«Я была, я есмь, я буду!»
«Я была, я есмь, я буду!»
Прошла уже неделя, как мы приехали в Берлин. Решено было, что при первой же возможности я уеду в Москву. А пока что я помогала Эрне: она была прачкой и стирала на господ. Господ в Германии осталось много, так что работы хватало: в понедельник Эрна отправлялась на квартиру господина судебного советника, во вторник она относила ему готовое белье и шла за бельем господина генерала, которое сдавала в четверг. В пятницу была очередь господина бывшего депутата социал-демократической фракции рейхстага, его белье сдавалось в субботу.
Господин судебный советник носил сорочки с крахмальными пластронами; господин генерал — шелковые рубашки; у господина бывшего депутата социал-демократической фракции рейхстага имелись бумажные сорочки (для выступлений перед рабочими собраниями) и крахмальное белье голландского полотна (для рейхстага и приемов). Дамы отдавали в стирку тонкие батистовые рубашки и панталоны, отделанные оборками и кружевами. Все это полагалось крахмалить и плоить. Моей обязанностью было греть воду и сторожить белье, развешанное во дворе.
Курт с утра ходил искать работу. Когда он возвращался, мы отправлялись на какое-нибудь собрание.

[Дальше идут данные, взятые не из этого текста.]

(** * Koven: oven simulation and binary frame codec

    A shallow embedding of [koven.c] (the oven state machine),
    [protocol.c] (CRC-16/USB and the command/event frame codec) and the
    parts of [mqtt_client.c] that stand between the two (the command
    callback and the body of the publishing loop), with the properties of
    the platform specification stated and proved over it.

    Conventions of the embedding:
    - [int16_t], [uint16_t] and [uint8_t] values are integers in [Z]; every
      conversion the C code performs is written out with [to_int16],
      [to_uint16] or [to_uint8].
    - raw buffers are lists of [byte]; [size_t] lengths are [nat].
    - a pointer argument that the code tests against [NULL] is an [option]:
      [None] is the null pointer, [Some v] a valid pointer to [v].  A
      function that writes through a pointer returns the pointee afterwards. *)

From Stdlib Require Import String Ascii DecimalString.
From Stdlib Require Import ZArith List Lia Bool Btauto.
From coqutil Require Import Byte.
From stdpp Require Import base list.

Local Open Scope Z_scope.

(** ** Machine integers *)

Definition to_uint8 (z : Z) : Z := z mod 256.
Definition to_uint16 (z : Z) : Z := z mod 65536.
Definition to_int16 (z : Z) : Z := (z + 32768) mod 65536 - 32768.

Definition uint8_range (z : Z) : Prop := 0 <= z <= 255.
Definition uint16_range (z : Z) : Prop := 0 <= z <= 65535.
Definition int16_range (z : Z) : Prop := -32768 <= z <= 32767.

(** ** koven.h: data model *)

Inductive State : Set :=
| STATE_IDLE
| STATE_PREHEATING
| STATE_BAKING
| STATE_COOLING_DOWN.

(** The enumerators' values. *)
Definition State_value (s : State) : Z :=
  match s with
  | STATE_IDLE => 0
  | STATE_PREHEATING => 1
  | STATE_BAKING => 2
  | STATE_COOLING_DOWN => 3
  end.

Definition ACTION_START : Z := 1.
Definition ACTION_STOP : Z := 2.

Record CommandPayload : Set := mkCommandPayload {
  action : Z;        (* uint8_t *)
  temperature : Z;   (* int16_t *)
  duration : Z       (* int16_t *)
}.

(** [EventPayload]; the fields are in the order of the packed struct.  The
    names carry an [ev_] prefix because [Koven] has fields of the same name. *)
Record EventPayload : Set := mkEventPayload {
  ev_state : Z;                   (* uint8_t *)
  ev_current_temperature : Z;     (* int16_t *)
  ev_remaining_time : Z;          (* int16_t *)
  ev_programmed_duration : Z;     (* int16_t *)
  ev_programmed_temperature : Z   (* int16_t *)
}.

Record Koven : Set := mkKoven {
  state : State;
  current_temperature : Z;      (* int16_t *)
  remaining_time : Z;           (* int16_t *)
  programmed_duration : Z;      (* int16_t *)
  programmed_temperature : Z    (* int16_t *)
}.

(** The values the C types range over. *)
Definition CommandPayload_wf (c : CommandPayload) : Prop :=
  uint8_range (action c) /\ int16_range (temperature c) /\ int16_range (duration c).

Definition EventPayload_wf (e : EventPayload) : Prop :=
  uint8_range (ev_state e) /\ int16_range (ev_current_temperature e) /\
  int16_range (ev_remaining_time e) /\ int16_range (ev_programmed_duration e) /\
  int16_range (ev_programmed_temperature e).

Definition Koven_wf (k : Koven) : Prop :=
  int16_range (current_temperature k) /\ int16_range (remaining_time k) /\
  int16_range (programmed_duration k) /\ int16_range (programmed_temperature k).

(** Assignments to one field of a [Koven]. *)
Definition set_state (k : Koven) (s : State) : Koven :=
  mkKoven s (current_temperature k) (remaining_time k)
          (programmed_duration k) (programmed_temperature k).
Definition set_current_temperature (k : Koven) (v : Z) : Koven :=
  mkKoven (state k) v (remaining_time k)
          (programmed_duration k) (programmed_temperature k).
Definition set_remaining_time (k : Koven) (v : Z) : Koven :=
  mkKoven (state k) (current_temperature k) v
          (programmed_duration k) (programmed_temperature k).
Definition set_programmed_duration (k : Koven) (v : Z) : Koven :=
  mkKoven (state k) (current_temperature k) (remaining_time k)
          v (programmed_temperature k).
Definition set_programmed_temperature (k : Koven) (v : Z) : Koven :=
  mkKoven (state k) (current_temperature k) (remaining_time k)
          (programmed_duration k) v.

(** ** koven.c *)

Definition ROOM_TEMPERATURE : Z := 25.

(** [koven_init] dereferences its argument without a null test, so it takes
    the pointee itself. *)
Definition koven_init (koven : Koven) : Koven :=
  let koven := set_state koven STATE_IDLE in
  let koven := set_current_temperature koven ROOM_TEMPERATURE in
  let koven := set_remaining_time koven (-1) in
  let koven := set_programmed_duration koven (-1) in
  let koven := set_programmed_temperature koven (-1) in
  koven.

Definition State_eqb (a b : State) : bool :=
  State_value a =? State_value b.

(** [koven_execute]: the result is the oven behind [koven] after the call. *)
Definition koven_execute (koven : option Koven) (cmd : option CommandPayload)
  : option Koven :=
  match koven, cmd with
  | Some k, Some c =>
      if action c =? ACTION_START then
        if State_eqb (state k) STATE_IDLE then
          let k := set_state k STATE_PREHEATING in
          let k := set_programmed_duration k (duration c) in
          let k := set_programmed_temperature k (temperature c) in
          Some k
        else Some k
      else if action c =? ACTION_STOP then
        let k := set_state k STATE_IDLE in
        let k := set_remaining_time k (-1) in
        let k := set_programmed_temperature k (-1) in
        let k := set_programmed_duration k (-1) in
        Some k
      else Some k
  | _, _ => koven
  end.

(** [koven_tick]: the oven behind [koven] and the event behind [event] after
    the call.  [x += 1] on an [int16_t] computes in [int] and converts back. *)
Definition koven_tick (koven : option Koven) (event : option EventPayload)
  : option Koven * option EventPayload :=
  match koven, event with
  | Some k, Some _ =>
      let k :=
        if State_eqb (state k) STATE_PREHEATING then
          if current_temperature k <? programmed_temperature k then
            set_current_temperature k (to_int16 (current_temperature k + 1))
          else
            let k := set_state k STATE_BAKING in
            set_remaining_time k (programmed_duration k)
        else if State_eqb (state k) STATE_BAKING then
          if remaining_time k >? 0 then
            set_remaining_time k (to_int16 (remaining_time k - 1))
          else if current_temperature k >? ROOM_TEMPERATURE then
            let k := set_state k STATE_COOLING_DOWN in
            let k := set_programmed_temperature k (-1) in
            set_programmed_duration k (-1)
          else koven_init k
        else if State_eqb (state k) STATE_COOLING_DOWN then
          if current_temperature k >? ROOM_TEMPERATURE then
            set_current_temperature k (to_int16 (current_temperature k - 1))
          else koven_init k
        else k in
      (Some k,
       Some (mkEventPayload (to_uint8 (State_value (state k)))
                            (current_temperature k)
                            (remaining_time k)
                            (programmed_duration k)
                            (programmed_temperature k)))
  | _, _ => (koven, event)
  end.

Третьего января он пришел домой рано и сказал, что поиски работы — бессмысленная потеря времени. В Берлине и без него, Курта Берге, четыреста тысяч безработных, какой же резон надеяться, что он, четыреста тысяч первый, что-то найдет?
— Будем лучше ходить гулять, — сказал он мне на своем неуклюжем русском языке. — А то ты вернешься в Россию назад и не будешь уметь рассказать про наш берлинский Тиргартен.
Был один из тех ясных зимних дней, когда в воздухе чувствуется мягкое дуновение весны. Мы шагали по дорожкам Тиргартена, под ногами похрустывал веселый голубоватый снег, такой непохожий на тот засасывающий снег, в котором мы вязли, пробираясь в Берлин.
Так хорошо было идти в этом прозрачном сиянии, ни о чем не думая!
Парк был безлюден. Мы медленно брели, подставляя лица теплому весеннему ветру. Но вдруг нами овладевало желание бегать, швыряться снежками, петь и аукаться. Казалось, что мы одни на свете.
Вечерело. Тени стали длиннеть, края облаков обвела светящаяся розовая кайма. Пора домой!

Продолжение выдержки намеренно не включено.